A film like “Rock Star” is designed to tell a timeless story and cover universal hopes and dreams by using specifics and nostalgia of days gone by. Yet the question remains: Can the lessons come through when supported by arena rock, a genre not entirely appealing to everyone; the 1980s, a decade most may smile at but would rather forget; and hair, lots and lots of hair?
As much as “Rock Star” puts forth a valiant effort to tackle this dogma, using the pretty and not talentless Mark Wahlberg (“Planet of the Apes”) and Jennifer Aniston (“Object of My Affection) and the witty script of Callie Khouri and John Stockwell, it loses steam and never quite finds the right tone.
Walhberg’s mix of vulnerability and hard-ass-ness is exactly what his role as die-hard fan Chris calls for. At one time, screen darling Brad Pitt had been slated for the lead role, but for once, cheaper is better. Chris fixes copiers while living with his parents by day and fronts a tribute band of the AC/DC-esque Steel Dragon by night. His dedication and vocals, something Walhberg worked on for six months before shooting, pay off when Steel Dragon kicks out their lead singer and asks Chris to take over the mic. We root for him during his tryout, cheer for him during his first concerts, hope his romance works out — and then we lose interest.
The film’s strengths — a tight, yet not hole-less, script and a story of “a wannabe who got to be” — can only bring an audience so far. A film must choose fluffiness or serious drama, both of which can be good when the film commits to one. Unfortunately, “Rock Star” aims for both. After their first night of true partying like rock stars, Wahlberg’s and Aniston’s characters just wander back to their hotel room half-naked and hung over. Given the time period, they should perhaps be wandering into a clinic for some tests, yet STDs and addiction go unmentioned in favor of flashy editing and musical montages.

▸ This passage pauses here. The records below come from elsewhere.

Definition validate_group_snapshot (candidate : RecordSnapshot) (g : CommitGroup) : QueueResult unit :=
  _ ← validate_snapshot candidate;
  _ ← try_for_each (λ u, check_patch_view candidate (cu_key u) (cu_patch u)) (claimed_updates g);
  try_for_each (λ u,
    _ ← match uu_change u with
        | Patch patch | Administrative patch _ _ => check_patch_view candidate (uu_key u) patch
        | _ => Ok tt
        end;
    match uu_change u with
    | Administrative patch _ _ =>
        if bool_decide (is_Some (p_body patch)) &&
           match s_work candidate !! uu_key u with Some w => negb (body_loaded w) | None => false end
        then Err (unknown "administrative body authority not loaded") else Ok tt
    | _ => Ok tt
    end) (work_updates g).

End operations.
(* ===== verification/Planner.v ===== *)
(** The commit planner of [fireweed-engine/src/queue_planner.rs]: merging a delta,
    planning one group, vectors of inserts, packing of deltas, and the read sets a
    store loads beforehand. *)
From S2P Require Import Prelude Identity Field Records Selector Administration Commit IndexKey.
From S2P Require Import FieldView Snapshot Uniqueness.

Section planner.
Context `{Sha256}.

(** ** Merging a delta *)

(** The row a snapshot holds after a row of the delta: field and body knowledge
    of the old row with the resolved commands applied, everything else new. *)
Definition merge_row (s : RecordSnapshot) (delta : CommitDelta) (row : StoredWork) : StoredWork :=
  let key := nw_key (work (record row)) in
  let '(fields, coverage, body, loaded) :=
    match s_work s !! key with
    | Some old =>
        (nw_fields (work (record old)), field_coverage old, nw_body (work (record old)), body_loaded old)
    | None =>
        (∅, SelectedCoverage ∅ ∅, nw_body (work (record row)), body_loaded row)
    end in
  let '(fields, coverage) :=
    apply_to_view fields coverage (default FPreserve (d_work_fields delta !! key)) in
  let '(body, loaded) := body_apply_to_view (default BPreserve (d_work_bodies delta !! key)) body loaded in
  let r := record row in
  mkStoredWork
    (mkWorkRecord
      (mkNewWork (nw_key (work r)) (nw_priority (work r)) (nw_available_at (work r)) fields body)
      (version r) (insertion_sequence r) (lifecycle r) (eligible_since r) (attempts r) (lease_expires_at r))
    (stored_lease_hash row) coverage loaded.

Definition version_id (v : RecordVersion) : RecordIdentity := (rv_collection v, rv_key v).

Definition merge_delta (s : RecordSnapshot) (delta : CommitDelta)
    (additions : list (UniqueIdentity * RecordIdentity)) (schema : QueueSchema)
    : QueueResult RecordSnapshot :=
  effects ← unique_effects delta s schema;
  let merged := merge_row s delta <$> d_work delta in
  let owners := foldl (λ m k, delete k m) (unique_owners s) ((map_to_list (releases effects)).*1) in
  let owners := foldl (λ m e, <[e.1 := e.2]> m) owners additions in
  let works := foldl (λ m k, delete k m) (s_work s) (d_deleted_work delta) in
  let states := foldl (λ m k, delete k m) (s_state s) (d_deleted_state delta) in
  let works := foldl (λ m row, <[nw_key (work (record row)) := row]> m) works merged in
  let states := foldl (λ m row, <[(sr_collection row, sr_key row) := row]> m) states (d_state delta) in
  let versions := foldl (λ m v, <[version_id v := rv_version v]> m) (s_versions s) (d_versions delta) in
  Ok (mkRecordSnapshot works states versions (d_next_sequence delta) (unique_probes_loaded s) owners).

(** ** Planning a group *)

(** A rejected group: nothing but its receipt. *)
Definition rejected (g : CommitGroup) (s : RecordSnapshot) (reason : Rejection) : CommitDelta :=
  empty_delta (s_next_sequence s) (mkCommitReceipt (request_id g) (Rejected reason)).

(** The snapshot is mutated in place by the code; here the result carries it. *)
Definition plan_commit_group (g : CommitGroup) (s : RecordSnapshot) (now : Z) (schema : QueueSchema)
    : QueueResult (RecordSnapshot * CommitDelta) :=
  let candidate := addressed_snapshot g s in
  _ ← validate_group_snapshot candidate g;
  match apply_group g candidate now schema with
  | Ok (_, delta) =>
      delta ← resolve_group_writes g s delta schema;
      verdict ← validate_uniques delta s schema;
      match verdict with
      | Ok additions =>
          s' ← merge_delta s delta additions schema;
          Ok (s', delta)
      | Err reason => Ok (s, rejected g s reason)
      end
  | Err reason => Ok (s, rejected g s reason)
  end.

Still, there is something intriguing about a nobody who becomes a somebody just because of his love for music. This is not “Behind The Music” for the big screen. It’s a film for music fans, not music historians. Anyone who has ever felt the rush of being front-row for their favorite band or the humiliation of knowing just a little too much about their favorite singer will appreciate “Rock Star.” Yet anyone who has ever enjoyed a solid film will be a little disappointed because “Rock Star” fails to keep the pace it sets in the beginning.
In the end, the mix of half-executed comedy and mediocre drama makes this “Rock Star” slightly tone-deaf, more of an opening band rather than a headliner.